Uma proposta que avança no Congresso Nacional pode mudar o cenário para quem insiste em rodar com escapamento adulterado. O texto prevê punição mais severa para motociclistas que repetirem a infração em um intervalo de até 12 meses. A consequência pode ir além da multa administrativa e chegar à esfera penal.
Hoje, o uso de descarga livre ou silenciador modificado é tratado apenas como infração de trânsito, conforme o Código de Trânsito Brasileiro. A penalidade envolve multa e outras medidas administrativas. O projeto, no entanto, altera esse enquadramento em caso de reincidência.
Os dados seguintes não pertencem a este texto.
(* ===== verification/Algebra.v ===== *)
(** * The algebra the crypto crate is built on

    The scalar field and the curve groups come from [ark_bls12_381] and
    [jubjub]; they are interfaces here.  [ScalarField] is the field of scalars
    with its integer embedding and its canonical byte encoding, [CurveGroup] a
    curve group together with its prime-order subgroup.  A value of the point
    type need not lie in the subgroup (the BLS12-381 G1 curve has a cofactor):
    the laws only speak of the multiples of the generator, and the subgroup
    test recognises exactly those. *)
From S2P Require Import Prelude.
From Stdlib Require Export Field.

(** ** Scalars *)

Class ScalarField (F : Type) := {
  f_eq_dec :: EqDecision F;
  fzero : F;
  fone : F;
  fadd : F -> F -> F;
  fmul : F -> F -> F;
  fsub : F -> F -> F;
  fopp : F -> F;
  fdiv : F -> F -> F;
  finv : F -> F;
  f_theory : field_theory fzero fone fadd fmul fsub fopp fdiv finv eq;
  (* [Fr::from(u64)] *)
  from_u64 : Z -> F;
  from_u64_zero : from_u64 0 = fzero;
  from_u64_inj a b : is_u32 a -> is_u32 b -> from_u64 a = from_u64 b -> a = b;
  (* [serialize_compressed]/[deserialize_compressed] *)
  fr_size : nat;
  fr_serialize : F -> bytes;
  fr_deserialize : bytes -> option F;
  fr_serialize_length x : length (fr_serialize x) = fr_size;
  fr_deserialize_serialize x : fr_deserialize (fr_serialize x) = Some x;
  (* [Fr::from_le_bytes_mod_order] *)
  from_le_bytes_mod_order : bytes -> F;
}.

Declare Scope fr_scope.
Delimit Scope fr_scope with fr.
Notation "0" := fzero : fr_scope.
Notation "1" := fone : fr_scope.
Infix "+" := fadd : fr_scope.
Infix "*" := fmul : fr_scope.
Infix "-" := fsub : fr_scope.
Infix "/" := fdiv : fr_scope.
Notation "- x" := (fopp x) : fr_scope.

(** [x.is_zero()]. *)
Definition f_is_zero `{ScalarField F} (x : F) : bool := bool_decide (x = fzero).

(** [Field::inverse]: [None] for zero. *)
Definition inverse `{ScalarField F} (x : F) : option F :=
  if decide (x = fzero) then None else Some (finv x).

(** ** Points *)

Class CurveGroup (F G : Type) `{ScalarField F} := {
  g_eq_dec :: EqDecision G;
  g_zero : G;
  g_add : G -> G -> G;
  g_sub : G -> G -> G;
  g_mul : G -> F -> G;
  generator : G;
  (* [is_in_correct_subgroup_assuming_on_curve] *)
  in_subgroup : G -> bool;
  in_subgroup_spec P : in_subgroup P = true <-> exists x, P = g_mul generator x;
  generator_inj x y : g_mul generator x = g_mul generator y -> x = y;
  generator_zero : g_zero = g_mul generator fzero;
  generator_one : generator = g_mul generator fone;
  generator_add x y : g_add (g_mul generator x) (g_mul generator y) = g_mul generator (fadd x y);
  generator_sub x y : g_sub (g_mul generator x) (g_mul generator y) = g_mul generator (fsub x y);
  generator_mul x y : g_mul (g_mul generator x) y = g_mul generator (fmul x y);
  (* compressed encoding; decoding validates the point *)
  g_size : nat;
  g_serialize : G -> bytes;
  g_deserialize : bytes -> option G;
  g_serialize_length P : length (g_serialize P) = g_size;
  g_deserialize_serialize P : in_subgroup P = true -> g_deserialize (g_serialize P) = Some P;
  g_deserialize_subgroup b P : g_deserialize b = Some P -> in_subgroup P = true;
}.

Infix "⊕" := g_add (at level 50, left associativity) : orbis_scope.
Infix "⊖" := g_sub (at level 50, left associativity) : orbis_scope.
Infix "⊙" := g_mul (at level 40, left associativity) : orbis_scope.

(** [p.is_zero()]. *)
Definition g_is_zero `{CurveGroup F G} (P : G) : bool := bool_decide (P = g_zero).

Section Laws.
Context {F G : Type} {SF : ScalarField F} {CG : CurveGroup F G}.
Local Open Scope fr_scope.
Add Field FField : (f_theory (F:=F)).

Lemma f_is_zero_true (x : F) : f_is_zero x = true <-> x = 0.
Proof. unfold f_is_zero. apply bool_decide_eq_true. Qed.

Lemma f_is_zero_false (x : F) : f_is_zero x = false <-> x <> 0.
Proof. unfold f_is_zero. apply bool_decide_eq_false. Qed.

Lemma g_is_zero_true (P : G) : g_is_zero P = true <-> P = g_zero.
Proof. unfold g_is_zero. apply bool_decide_eq_true. Qed.

Lemma g_is_zero_false (P : G) : g_is_zero P = false <-> P <> g_zero.
Proof. unfold g_is_zero. apply bool_decide_eq_false. Qed.

Lemma f_one_neq_zero : (1 : F) <> 0.
Proof. apply (F_1_neq_0 f_theory). Qed.

Lemma f_mul_zero (x y : F) : x * y = 0 -> x = 0 \/ y = 0.
Proof.
  intros H. destruct (decide (x = 0)) as [|Hx]; [by left|right].
  transitivity (finv x * (x * y)); [field; done|]. rewrite H. ring.
Qed.

Lemma f_sub_zero (x y : F) : x - y = 0 -> x = y.
Proof. intros H. transitivity (x - y + y); [ring|]. rewrite H. ring. Qed.

Lemma f_sub_nonzero (x y : F) : x <> y -> x - y <> 0.
Proof. intros H E. by apply H, f_sub_zero. Qed.

Lemma inverse_Some (x : F) : x <> 0 -> inverse x = Some (finv x).
Proof. intros H. unfold inverse. by rewrite decide_False. Qed.

Lemma from_u64_nonzero a : is_u32 a -> a <> 0%Z -> from_u64 (F:=F) a <> 0.
Proof.
  intros Ha Hz E. apply Hz. apply (from_u64_inj (F:=F)); [done|unfold is_u32; lia|].
  by rewrite from_u64_zero.
Qed.

Lemma gen_in_subgroup (x : F) : in_subgroup (generator (G:=G) ⊙ x) = true.
Proof. apply in_subgroup_spec. by eexists. Qed.

Lemma generator_in_subgroup : in_subgroup (generator (G:=G)) = true.
Proof. rewrite generator_one. apply gen_in_subgroup. Qed.

Lemma zero_in_subgroup : in_subgroup (g_zero (G:=G)) = true.
Proof. rewrite generator_zero. apply gen_in_subgroup. Qed.

Lemma add_in_subgroup (P Q : G) :
  in_subgroup P = true -> in_subgroup Q = true -> in_subgroup (P ⊕ Q) = true.
Proof.
  intros [x ->]%in_subgroup_spec [y ->]%in_subgroup_spec.
  rewrite generator_add. apply gen_in_subgroup.
Qed.

Lemma sub_in_subgroup (P Q : G) :
  in_subgroup P = true -> in_subgroup Q = true -> in_subgroup (P ⊖ Q) = true.
Proof.
  intros [x ->]%in_subgroup_spec [y ->]%in_subgroup_spec.
  rewrite generator_sub. apply gen_in_subgroup.
Qed.

Lemma mul_in_subgroup (P : G) (x : F) : in_subgroup P = true -> in_subgroup (P ⊙ x) = true.
Proof. intros [y ->]%in_subgroup_spec. rewrite generator_mul. apply gen_in_subgroup. Qed.

Lemma gen_zero_iff (x : F) : generator (G:=G) ⊙ x = g_zero <-> x = 0.
Proof.
  rewrite generator_zero. split; [apply generator_inj | by intros ->].
Qed.

Lemma g_serialize_inj (P Q : G) :
  in_subgroup P = true -> in_subgroup Q = true -> g_serialize P = g_serialize Q -> P = Q.
Proof.
  intros HP HQ E. apply (inj Some).
  by rewrite <- (g_deserialize_serialize P HP), E, g_deserialize_serialize.
Qed.

Lemma g_serialize_ne (P : G) : g_serialize P <> [].
Proof.
  intros E. pose proof (g_serialize_length P) as L. rewrite E in L. cbn in L.
  assert (forall Q : G, g_serialize Q = []) as H.
  { intros Q. apply nil_length_inv. by rewrite g_serialize_length. }
  apply f_one_neq_zero, (generator_inj (G:=G)). rewrite <- generator_zero, <- generator_one.
  apply g_serialize_inj; [apply generator_in_subgroup|apply zero_in_subgroup|by rewrite !H].
Qed.

Lemma fr_serialize_inj (x y : F) : fr_serialize x = fr_serialize y -> x = y.
Proof. intros E. apply (inj Some). by rewrite <- !fr_deserialize_serialize, E. Qed.

Lemma g_zero_add (P : G) : in_subgroup P = true -> g_zero ⊕ P = P.
Proof.
  intros [y ->]%in_subgroup_spec. rewrite generator_zero, generator_add. f_equal. ring.
Qed.

Lemma g_mul_zero (P : G) : in_subgroup P = true -> P ⊙ 0 = g_zero.
Proof.
  intros [y ->]%in_subgroup_spec. rewrite generator_zero, generator_mul. f_equal. ring.
Qed.

(** A list of subgroup points is a list of multiples of the generator. *)
Lemma subgroup_list (Ps : list G) :
  Forall (fun P => in_subgroup P = true) Ps <-> exists xs, Ps = (fun x => generator ⊙ x) <$> xs.
Proof.
  split.
  - induction 1 as [|P Ps [x ->]%in_subgroup_spec _ [xs ->]]; [by exists []|].
    by exists (x :: xs).
  - intros [xs ->]. induction xs; cbn; constructor; [apply gen_in_subgroup|done].
Qed.

End Laws.

#[export] Hint Resolve gen_in_subgroup generator_in_subgroup zero_in_subgroup
  add_in_subgroup sub_in_subgroup mul_in_subgroup : orbis.

Create HintDb dlog.
#[export] Hint Rewrite @generator_mul @generator_add @generator_sub : dlog.

(** Replaces every subgroup point by a multiple of the generator and brings
    the goal to an equation between scalars. *)
Ltac dlog_intro :=
  repeat match goal with
  | H : in_subgroup ?P = true |- _ =>
      is_var P; apply in_subgroup_spec in H as [? ->]
  end.
Ltac dlog := dlog_intro; rewrite ?generator_zero; autorewrite with dlog.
O que pode mudar na prática?
O Projeto de Lei 4573/25 estabelece que, se o condutor voltar a cometer a mesma infração dentro de um ano, a situação deixa de ser exclusivamente administrativa. A repetição poderá caracterizar contravenção penal.
Isso significa que o motociclista poderá responder judicialmente. A proposta prevê prisão simples como uma das possibilidades de punição para quem descumprir a regra de forma reiterada.
Além da responsabilização penal, o texto fixa multa de R$ 1.000 para o reincidente. Se houver nova repetição no mesmo período de 12 meses, o valor poderá ser cobrado em dobro.
A ideia é criar um efeito dissuasório. O projeto parte do entendimento de que a penalidade atual não tem sido suficiente para coibir o comportamento de parte dos condutores.
Pressão por silêncio nas cidades
O aumento das reclamações sobre barulho excessivo em áreas residenciais está entre os argumentos que sustentam a proposta. Em centros urbanos densamente povoados, o ruído provocado por escapamentos alterados tem sido alvo constante de queixas.
Para o autor da matéria, insistir na prática mesmo após autuação demonstra desrespeito às regras de convivência e às normas já estabelecidas. O endurecimento das sanções seria uma forma de reforçar a fiscalização e ampliar o alcance das punições.
Tramitação ainda em curso
O projeto segue em análise nas comissões da Câmara e ainda precisa cumprir etapas antes de eventual aprovação. Até que isso ocorra, continuam valendo as regras atuais previstas na legislação de trânsito.
Caso avance, a mudança exigirá atenção redobrada dos motociclistas. A reincidência poderá trazer consequências que vão além do bolso e atingir também a ficha criminal do condutor.